Vulcan mind meld sighted!

***

Uggghhhh.  Kirk went to Helen’s room to get her opinion on what she saw during the tour.  She assumed he wanted to get laid.  Then she got offended that Kirk was “questioning the methods” of Adams.  I mean, is Adams paying her to shill for him?

***

Van Gelder is able to tell Spock and McCoy about the neural neutralizer during the mind meld.  Yep, Adams is erasing people’s minds and brainwashing them.

***

Kirk is actually volunteering to let Helen use the neural neutralizer on him.  What the living crap, Kirk?

He tells her to give him an unusual suggestion to make sure the thing is working.  She changes his memory of the Christmas party where they met so that the fraternization isn’t just implied, they totally hooked up.  And then Adams’ people grab her while Kirk is in the machine, and Adams is planting the suggestion that Kirk is in love with Helen, and if he doesn’t bone her, he’ll be in unbearable pain.  Yuck.

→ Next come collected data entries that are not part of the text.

(** * LengthBiasCGP: the benchmark problems of [problems.py]

    A shallow embedding of the problem classes ([Bounded_Problem],
    [Binary_Multiply], [Breadth], [Depth], [Flat], [Active]) and of the two
    domain generators ([binary_range], [single_bit_set]), followed by the
    properties the specification states about them.

    Conventions of the embedding (the program is Python 2: [/] on two
    integers is floor division, [map] returns a list):
    - Python integers are [Z]; Python floats are exact rationals [Qc]
      (rounding is not modelled); [True]/[False] are the integers 1/0, as
      they are in Python arithmetic.
    - Python [str] values are [list ascii].
    - A raised exception is the [Raise] constructor of [result].
    - A configuration dictionary is a [gmap string value].
    - An individual is an external object; only [evaluate], [genes] and
      [active] are read, and [evaluate] is a pure function.
    - A constructor runs in a state monad whose state is the trace of the
      calls made so far, so that the order of table computation and key
      lookup can be stated; a method runs in the same monad with the
      instance as its state, so that "does not modify" can be stated. *)

From Stdlib Require Import ZArith QArith Qcanon Qcabs Ascii String DecimalString.
From stdpp Require Import base numbers option list gmap strings sorting.

Local Open Scope Z_scope.

(** ** Exceptions and results *)

Inductive exn : Type :=
  | KeyError (key : string)
  | ValueError
  | TypeError
  | IndexError
  | ZeroDivisionError
  | NotImplementedError.

Inductive result (A : Type) : Type :=
  | Ok (a : A)
  | Raise (e : exn).
Arguments Ok {A} a.
Arguments Raise {A} e.
(** The only way into the labelling code is a message without a context,
    and that path reads through the null pointer. *)
Lemma provenance_msg_msg_alloc_security_null_ifc st m msg n cc :
  msgs st !! m = Some msg ->
  msg_ifc msg = None ->
  slab_avail st = S n ->
  creds st !! current_cred st = Some cc ->
  provenance_msg_msg_alloc_security m st = Oops.
Proof.
  intros Hm Hifc Hs Hc. unfold provenance_msg_msg_alloc_security.
  do 5 run1. rewrite Hifc. reflexivity.
Qed.

(** Shared memory segments fare the same. *)
Lemma provenance_shm_alloc_security_untracked st s shp ctx n cc cp cn :
  shms st !! s = Some shp ->
  shm_ifc shp = Some ctx ->
  slab_avail st = S n ->
  creds st !! current_cred st = Some cc ->
  cred_provenance cc = Some cp ->
  prov_heap st !! cp = Some cn ->
  cp <> next_addr st ->
  exists st' node,
    provenance_shm_alloc_security s st = Done 0 st'
    /\ (shm_provenance <$> shms st' !! s) = Some (Some (next_addr st))
    /\ prov_heap st' !! next_addr st = Some node
    /\ tracked node = false
    /\ ifc_snapshot node = None.
Proof.
  intros Hm Hifc Hs Hc Hcp Hcn Hne.
  unfold provenance_shm_alloc_security.
  do 5 run1. rewrite Hifc. do 2 run1. rewrite Hcp. do 2 run1.
  eexists _, _. split; [reflexivity|]. norm.
  rewrite lookup_alter_eq, Hm, lookup_insert_eq. auto.
Qed.

(** Credentials are labelled as the specification says: the node of a
    prepared credential is tracked exactly when the credential's context
    is labelled, and then holds a snapshot of it. *)
Lemma provenance_cred_prepare_labels st new old nc oc ctx op on n :
  creds st !! new = Some nc ->
  creds st !! old = Some oc ->
  cred_ifc nc = Some ctx ->
  cred_provenance oc = Some op ->
  prov_heap st !! op = Some on ->
  op <> next_addr st ->
  slab_avail st = S n ->
  exists st' node,
    provenance_cred_prepare new old st = Done 0 st'
    /\ (cred_provenance <$> creds st' !! new) = Some (Some (next_addr st))
    /\ prov_heap st' !! next_addr st = Some node
    /\ tracked node = ifc_is_labelled ctx
    /\ ifc_snapshot node = (if ifc_is_labelled ctx then Some ctx else None)
    /\ node_id node = next_node_id st
    /\ relay st' = (if relay_up st
                    then relay st ++ [EdgeRecord ED_FORK (node_id on) (next_node_id st) FLOW_ALLOWED]
                    else relay st).
Proof.
  intros Hn Ho Hctx Hop Hon Hne Hs.
  unfold provenance_cred_prepare.
  do 6 run1.
  erewrite bind_Done by (eapply deref_ctx_Some; [lookup_now | eassumption]).
  rewrite Hop.
  destruct (ifc_is_labelled ctx).
  - erewrite bind_Done; cycle 1.
    { erewrite bind_Done by (eapply update_node_run; lookup_now).
      unfold prov_record_ifc. eapply update_node_run; lookup_now. }
    do 2 run1.
    eexists _, _. split; [reflexivity|]. norm.
    rewrite lookup_alter_eq, Hn, lookup_insert_eq. auto 10.
  - do 3 run1.
    eexists _, _. split; [reflexivity|]. norm.
    rewrite lookup_alter_eq, Hn, lookup_insert_eq. auto 10.
Qed.

(** ** Missing nodes in the permission hooks *)

(** C6, the code at work.  [provenance_mmap_file] does not look for a
    missing node: on a file whose inode has none, the name capture reads
    the flags through the null pointer and nothing is allocated. *)
Theorem provenance_mmap_file_no_repair st f i cc prot :
  creds st !! current_cred st = Some cc ->
  inodes st !! f_inode f = Some i ->
  i_provenance i = None ->
  provenance_mmap_file (Some f) prot st = Oops.
Proof.
  intros Hc Hi Hnone. unfold provenance_mmap_file.
  run1. apply bind_Oops. unfold provenance_record_file_name.
  run1. rewrite Hnone. reflexivity.
Qed.

Lemma provenance_mmap_file_no_repair_witness :
  provenance_mmap_file (Some Demo.file_6) PROT_READ Demo.st = Oops.
Proof.
  apply (provenance_mmap_file_no_repair Demo.st Demo.file_6 Demo.inode_6 Demo.cred_P);
    reflexivity.
Defined.

(** Even past the name capture, the edges of [provenance_mmap_file] would
    be built on the null pointer. *)
Lemma record_edge_on_missing_node ty cprov st :
  record_edge ty cprov None FLOW_ALLOWED st = Oops
  /\ record_edge ty None cprov FLOW_ALLOWED st = Oops.
Proof. split; [apply record_edge_null_to | apply record_edge_null_from]. Qed.

(** The other permission-style hooks repair the same inode: they answer 0,
    inode 6 gets the node allocated at address 10, named after the inode
    number, and the edges are recorded against it. *)
Example provenance_inode_permission_repairs :
  let o := provenance_inode_permission 6 MAY_READ Demo.st in
  retval o = Some 0
  /\ (st' ← final o; i ← inodes st' !! 6%nat; i_provenance i) = Some 10%nat
  /\ (st' ← final o; n ← prov_heap st' !! 10%nat; Some (node_id n)) = Some 43
  /\ (relay <$> final o)
     = Some [EdgeRecord ED_CREATE 1 43 true; EdgeRecord ED_READ 43 1 true].
Proof. vm_compute. auto. Qed.

Example provenance_file_open_repairs :
  let o := provenance_file_open Demo.file_6 Demo.st in
  retval o = Some 0
  /\ (st' ← final o; i ← inodes st' !! 6%nat; i_provenance i) = Some 10%nat
  /\ (relay <$> final o)
     = Some [EdgeRecord ED_CREATE 1 43 true; EdgeRecord ED_OPEN 43 1 true].
Proof. vm_compute. auto. Qed.

Example provenance_file_ioctl_repairs :
  let o := provenance_file_ioctl Demo.file_6 Demo.st in
  retval o = Some 0
  /\ (st' ← final o; i ← inodes st' !! 6%nat; i_provenance i) = Some 10%nat
  /\ (relay <$> final o)
     = Some [EdgeRecord ED_CREATE 1 43 true; EdgeRecord ED_WRITE 1 43 true;
             EdgeRecord ED_READ 43 1 true].
Proof. vm_compute. auto. Qed.

(** ** Recording a name once *)

Lemma provenance_record_file_name_run st f i a ip n :
  inodes st !! f_inode f = Some i ->
  i_provenance i = Some a ->
  prov_heap st !! a = Some ip ->
  slab_avail st = S n ->
  provenance_record_file_name f st
  = Done tt
      (if negb (name_recorded ip) && tracked ip then
         set_prov_heap (<[a := set_name_recorded true ip]> (prov_heap st))
           (emit (LongEdgeRecord ED_NAMED (node_id ip) MSG_FILE_NAME FLOW_ALLOWED)
              (emit (LongRecord MSG_FILE_NAME (take (PATH_MAX - 1) (f_path f))) st))
       else st).
Proof.
  intros Hi Ha Hip Hs. unfold provenance_record_file_name.
  run1. rewrite Ha. run1.
  destruct (name_recorded ip); cbn [negb andb].
  - run1. reflexivity.
  - run1. destruct (tracked ip); [|reflexivity].
    do 2 run1. unfold long_prov_write, prov_write. cbn [long_type long_payload].
    do 2 run1. erewrite update_node_run by lookup_now. reflexivity.
Qed.
(** * A shallow embedding of [main.cpp] (OpenGL shadow-mapped scene)

    The development follows the translation unit [proiect_PG_v1/main.cpp]:

    - [F32], [F64]: IEEE-754 binary32 / binary64 arithmetic (C++ [float] and
      [double]), taken from the Standard Library's executable specification
      [SpecFloat], round-to-nearest-even.
    - [glm]: the vector and matrix types of GLM and the scalar reference
      implementation of the GLM functions whose results the light-direction
      and marker-position properties evaluate.
    - [Libm], [GlmExt], [CameraClass]: interfaces for code that is not part of
      the translation unit (libm, the remaining GLM functions, [gps::Camera]).
    - The global variables of the program ([Globals]), the window, the part of
      the OpenGL state machine the program relies on ([GLState]) and the
      sequence of calls the program issues ([Call]).
    - The functions of [main.cpp], written in a small state-and-log monad so
      that each definition reads like the C++ function it embeds.
    - The properties. *)

From Stdlib Require Import ZArith Lia Bool List String DecimalString.
From Stdlib Require Import Floats.SpecFloat.
From stdpp Require Import base list.

Open Scope Z_scope.

(** ** Floating point *)

(** C++ [float]: IEEE-754 binary32. *)
Module F32.
Definition prec : Z := 24.
Definition emax : Z := 128.
Definition t : Type := spec_float.

Definition add : t -> t -> t := SFadd prec emax.
Definition sub : t -> t -> t := SFsub prec emax.
Definition mul : t -> t -> t := SFmul prec emax.
Definition div : t -> t -> t := SFdiv prec emax.
Definition sqrt : t -> t := SFsqrt prec emax.
Definition opp : t -> t := SFopp.
Definition ltb : t -> t -> bool := SFltb.
Definition leb : t -> t -> bool := SFleb.

(** The literal of an integer-valued constant, e.g. [1.0f], [89.0f]. *)
Definition of_Z (n : Z) : t := binary_normalize prec emax n 0 false.

(** The literal of the decimal constant [n/d] (correctly rounded), e.g.
    [0.1f] is [of_ratio 1 10]. *)
Definition of_ratio (n d : positive) : t :=
  div (S754_finite false n 0) (S754_finite false d 0).

Definition zero : t := S754_zero false.
Definition one : t := of_Z 1.
End F32.

(** C++ [double]: IEEE-754 binary64. *)
Module F64.
Definition prec : Z := 53.
Definition emax : Z := 1024.
Definition t : Type := spec_float.

Definition sub : t -> t -> t := SFsub prec emax.
Definition of_Z (n : Z) : t := binary_normalize prec emax n 0 false.
End F64.

(** Conversion of a value into the format [prec], [emax] as IEEE-754
    hardware does it: zeros, infinities and NaN are kept, a finite value is
    rounded to nearest even, and a value beyond the range becomes an
    infinity. *)
Definition convert (prec emax : Z) (x : spec_float) : spec_float :=
  match x with
  | S754_finite s m e => binary_normalize prec emax (cond_Zopp s (Zpos m)) e s
  | _ => x
  end.

(** [(float) d] and the implicit promotion [float -> double]. *)
Definition double_to_float : F64.t -> F32.t := convert F32.prec F32.emax.
Definition float_to_double : F32.t -> F64.t := convert F64.prec F64.emax.

(** The binary32 number of sign [s] and integer magnitude [p < 2^24], in
    canonical form: the mantissa has 24 digits. *)
Definition int_float (s : bool) (p : positive) : spec_float :=
  let d := Zpos (digits2_pos p) in
  S754_finite s (Z.to_pos (Zpos p * 2 ^ (24 - d))) (d - 24).

Declare Scope f32_scope.
Delimit Scope f32_scope with f32.
Bind Scope f32_scope with F32.t.
Infix "+" := F32.add : f32_scope.
Infix "-" := F32.sub : f32_scope.
Infix "*" := F32.mul : f32_scope.
Infix "/" := F32.div : f32_scope.
Notation "- x" := (F32.opp x) : f32_scope.

(** Neither NaN nor an infinity. *)
Definition is_finite (x : spec_float) : bool :=
  match x with
  | S754_zero _ | S754_finite _ _ _ => true
  | _ => false
  end.

Definition is_nan (x : spec_float) : bool :=
  match x with
  | S754_nan => true
  | _ => false
  end.

(** ** libm *)

(** [cos], [sin] and [tan] of [<cmath>] at type [float]; their code is not
    part of the program. *)
Class Libm := {
  cosf : F32.t -> F32.t;
  sinf : F32.t -> F32.t;
  tanf : F32.t -> F32.t;
}.

(** What every IEEE-conforming libm returns at [+0] (C11 Annex F.10.1). *)
Definition libm_exact_at_zero `{Libm} : Prop :=
  cosf F32.zero = F32.one /\ sinf F32.zero = F32.zero.

(** ** GLM *)

Module glm.
Record vec3 := Vec3 { x3 : F32.t; y3 : F32.t; z3 : F32.t }.
Record vec4 := Vec4 { x4 : F32.t; y4 : F32.t; z4 : F32.t; w4 : F32.t }.
(** Matrices are column-major: [m[i]] is column [i]. *)
Record mat3 := Mat3 { m3c0 : vec3; m3c1 : vec3; m3c2 : vec3 }.
Record mat4 := Mat4 { c0 : vec4; c1 : vec4; c2 : vec4; c3 : vec4 }.

Local Open Scope f32_scope.

(** [glm::vec3(s)], [glm::vec4(s)] *)
Definition splat3 (s : F32.t) : vec3 := Vec3 s s s.
Definition splat4 (s : F32.t) : vec4 := Vec4 s s s s.

(** [glm::vec3(v4)]: drops [w]. *)
Definition vec3_of_vec4 (v : vec4) : vec3 := Vec3 (x4 v) (y4 v) (z4 v).
(** [d[k]] *)
Definition dict_item (d : record) (k : string) : result pyval :=
  match d !! k with
  | Some v => Ok v
  | None => Raise (KeyError k)
  end.

(** Bound of a slice: a negative index counts from the end; both are clamped. *)
Definition slice_bound (len i : Z) : Z :=
  if i <? 0 then Z.max 0 (i + len) else Z.min i len.

(** [l[start:stop]] *)
Definition py_slice {A} (l : list A) (start stop : Z) : list A :=
  let len := Z.of_nat (length l) in
  let lo := slice_bound len start in
  let hi := slice_bound len stop in
  take (Z.to_nat (hi - lo)) (drop (Z.to_nat lo) l).

Definition lower_ascii (c : Ascii.ascii) : Ascii.ascii :=
  let n := Ascii.N_of_ascii c in
  if ((65 <=? n) && (n <=? 90))%N then Ascii.ascii_of_N (n + 32) else c.

(** [s.lower()] on the ASCII letters (no other character lowers to one). *)
Fixpoint lower (s : string) : string :=
  match s with
  | EmptyString => EmptyString
  | String c s' => String (lower_ascii c) (lower s')
  end.

(** [a // b] and [a % b] on ints: floor division, remainder with the sign of
    the divisor. *)
Definition int_floordiv (a b : Z) : result Z :=
  if b =? 0 then Raise ZeroDivisionError else Ok (a / b).
Definition int_mod (a b : Z) : result Z :=
  if b =? 0 then Raise ZeroDivisionError else Ok (a mod b).


(** [a - b] *)
Definition num_sub (a b : pynum) : result pynum :=
  match a, b with
  | NInt x, NInt y => Ok (NInt (x - y))
  | _, _ => x ← to_float a; y ← to_float b; Ok (NFloat (x - y)%float)
  end.

(** [v * factor] for a float [factor]: the left operand is coerced to a
    number ([str * float] and [None * float] raise [TypeError]). *)
Definition py_mul (v : pyval) (factor : float) : result pynum :=
  n ← as_num v; num_mul n (NFloat factor).

(** [s + v] for a string [s]: only a [str] can be concatenated to a [str]. *)
Definition str_concat (s : string) (v : pyval) : result string :=
  match v with
  | PStr t => Ok (s +:+ t)
  | _ => Raise TypeError
  end.

Definition nl : string := String (Ascii.ascii_of_nat 10) EmptyString.

(** A [dict] is falsy exactly when it is empty; [display_data] is either the
    constant [False] ([None] here) or a record. *)
Definition truthy (d : option record) : bool :=
  match d with
  | Some r => bool_decide (r ≠ ∅)
  | None => false
  end.

(** ** The [Pagination] object *)

Record Pagination := mkPagination {
  page_size : Z;
  data : list record;
  total_pages : Z;
  current_page : Z;
  mode : string;
  serving_size_check : bool;
  mindful_food : string;
  page_calories : pynum;
  page_fat : pynum;
  page_protein : pynum;
  page_sugar : pynum;
  display_data : option record;
  eaten_pages : list Z
}.

Definition set_current_page (self : Pagination) (p : Z) : Pagination :=
  mkPagination (page_size self) (data self) (total_pages self) p (mode self)
    (serving_size_check self) (mindful_food self) (page_calories self)
    (page_fat self) (page_protein self) (page_sugar self) (display_data self)
    (eaten_pages self).

Definition set_display_data (self : Pagination) (d : option record) : Pagination :=
  mkPagination (page_size self) (data self) (total_pages self)
    (current_page self) (mode self) (serving_size_check self)
    (mindful_food self) (page_calories self) (page_fat self)
    (page_protein self) (page_sugar self) d (eaten_pages self).

Definition set_eaten_pages (self : Pagination) (l : list Z) : Pagination :=
  mkPagination (page_size self) (data self) (total_pages self)
    (current_page self) (mode self) (serving_size_check self)
    (mindful_food self) (page_calories self) (page_fat self)
    (page_protein self) (page_sugar self) (display_data self) l.

(** The six attributes [display_page] recomputes for the page shown. *)
Definition set_page_values (self : Pagination) (check : bool) (mindful : string)
    (calories fat protein sugar : pynum) : Pagination :=
  mkPagination (page_size self) (data self) (total_pages self)
    (current_page self) (mode self) check mindful calories fat protein sugar
    (display_data self) (eaten_pages self).

(** ** What the engine prints and what it asks of [UserData] *)

Inductive nav_options :=
| NavNone       (* only the save option and "m : main menu" *)
| NavNext       (* "n : next" *)
| NavPrevious   (* "p : previous" *)
| NavBoth.      (* "n : next,     p : previous" *)

Inductive dialogue :=
| KeepItUp
| OverGoal (excess : pynum).

Inductive message :=
| NoResults
| NoNextPage
| NoPreviousPage
| AlreadySaved
| ExerciseSaved
| NotSaved
| ExerciseUnsaved
| CaloriesAdded (consumed : pynum) (d : dialogue)
| AlreadyAdded
| InvalidInput.

Inductive event :=
| PrintPage (current total : Z)
| PrintExercise (fields : list pyval)
| PrintNutrition (fields : list pyval)
| PrintAdvice (advice : string)
| PrintOptions (nav : nav_options) (save_option : string)
| PrintEatOption
| Print (m : message)
| CallIsSaved (name : pyval)
| CallAddSave (name : pyval) (details : record)
| CallDeleteSave (name : pyval)
| CallTrackConsumedCalories (consumed : pynum).

(** The calls that write to the store. *)
Definition is_write (e : event) : bool :=
  match e with
  | CallAddSave _ _ | CallDeleteSave _ | CallTrackConsumedCalories _ => true
  | _ => false
  end.

Definition is_ledger_call (e : event) : bool :=
  match e with
  | CallTrackConsumedCalories _ => true
  | _ => false
  end.

Definition exercise_fields : list string :=
  ["name"; "type"; "muscle"; "equipment"; "difficulty"; "instructions"].

Definition nutrition_fields : list string :=
  ["name"; "calories"; "serving_size_g"; "fat_total_g"; "fat_saturated_g";
   "protein_g"; "sodium_mg"; "potassium_mg"; "cholesterol_mg";
   "carbohydrates_total_g"; "fiber_g"; "sugar_g"].

(** [self.display_data[k]]: subscripting [False] is a [TypeError]. *)
Definition display_item (self : Pagination) (k : string) : result pyval :=
  match display_data self with
  | Some d => dict_item d k
  | None => Raise TypeError
  end.

Fixpoint display_items (self : Pagination) (ks : list string) : result (list pyval) :=
  match ks with
  | [] => Ok []
  | k :: ks' => v ← display_item self k; vs ← display_items self ks'; Ok (v :: vs)
  end.

Definition display_exercise (self : Pagination) : result (list event) :=
  vs ← display_items self exercise_fields; Ok [PrintExercise vs].

Definition display_nutrition (self : Pagination) : result (list event) :=
  vs ← display_items self nutrition_fields; Ok [PrintNutrition vs].

(** ** [display_page] and [nutritional_advice] *)

Section Rendering.

(** [repr] of a float, as an f-string interpolates it; its digits are not
    modelled. *)
Variable float_repr : float → string.

(** [f"{v}"] *)
Definition py_str (v : pyval) : string :=
  match v with
  | PNone => "None"
  | PBool true => "True"
  | PBool false => "False"
  | PNum (NInt z) => pretty z
  | PNum (NFloat f) => float_repr f
  | PStr s => s
  end.

(** Lines 461-482: one nutrition record [d] (the current [display_data]) is
    added to the page values. The operand of [100 / serving_size] is coerced
    once; the comparisons of [serving_size] that follow cannot raise after it. *)
Definition accumulate_nutrition (self : Pagination) (d : record) : result Pagination :=
  serving_size ← as_num (dict_get d "serving_size_g" (pint 100));
  factor ← num_truediv (NInt 100) serving_size;
  calories ← py_mul (dict_get d "calories" (pint 0)) factor;
  '(check, mindful) ←
    (if num_ge serving_size 100 && serving_size_check self then
       Ok (true, mindful_food self)
     else if negb (serving_size_check self) then
       if num_lt serving_size 100 && num_gt calories 300 then
         Ok (serving_size_check self,
             mindful_food self +:+ " and " +:+ py_str (dict_get d "name" PNone))
       else Ok (serving_size_check self, mindful_food self)
     else
       if num_lt serving_size 100 && num_gt calories 300 then
         mindful ← str_concat (mindful_food self) (dict_get d "name" PNone);
         Ok (false, mindful)
       else Ok (serving_size_check self, mindful_food self));
  page_calories' ← num_add (page_calories self) calories;
  fat ← py_mul (dict_get d "fat_total_g" (pint 0)) factor;
  page_fat' ← num_add (page_fat self) fat;
  protein ← py_mul (dict_get d "protein_g" (pint 0)) factor;
  page_protein' ← num_add (page_protein self) protein;
  sugar ← py_mul (dict_get d "sugar_g" (pint 0)) factor;
  page_sugar' ← num_add (page_sugar self) sugar;
  Ok (set_page_values self check mindful page_calories' page_fat' page_protein'
        page_sugar').

(** The body of [for data in page_data] (lines 456-483). *)
Definition display_record (self : Pagination) (d : record) : result (Pagination * list event) :=
  let self := set_display_data self (Some d) in
  if String.eqb (mode self) "exercise" then
    evs ← display_exercise self; Ok (self, evs)
  else if String.eqb (mode self) "nutrition" then
    self ← accumulate_nutrition self d;
    evs ← display_nutrition self;
    Ok (self, evs)
  else Ok (self, []).

Fixpoint display_records (self : Pagination) (page_data : list record) : result (Pagination * list event) :=
  match page_data with
  | [] => Ok (self, [])
  | d :: rest =>
      '(self, evs) ← display_record self d;
      '(self, evs') ← display_records self rest;
      Ok (self, evs ++ evs')
  end.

At least maybe Helen can see that Adams is evil now? 

***

Helen is sneaking though the HVAC ducts, while Adams does another treatment on Kirk.  Hooray, she may stop being useless temporarily!

Wait, no, the giant “off” switch is giving her trouble.

***

Kirk chop!  

And Helen just kicked a guy into a high voltage circuit.  I knew someone would get fried, but I wasn’t expecting Helen to do anything useful.  

Frying the dude overloaded the circuit and the force field that kept the transporters front working is down.  Meanwhile, Dr. Adams got fried by his own neural neutralizer.  That was convenient.

Apart from Helen Noel being the actual worst, it was an interesting episode.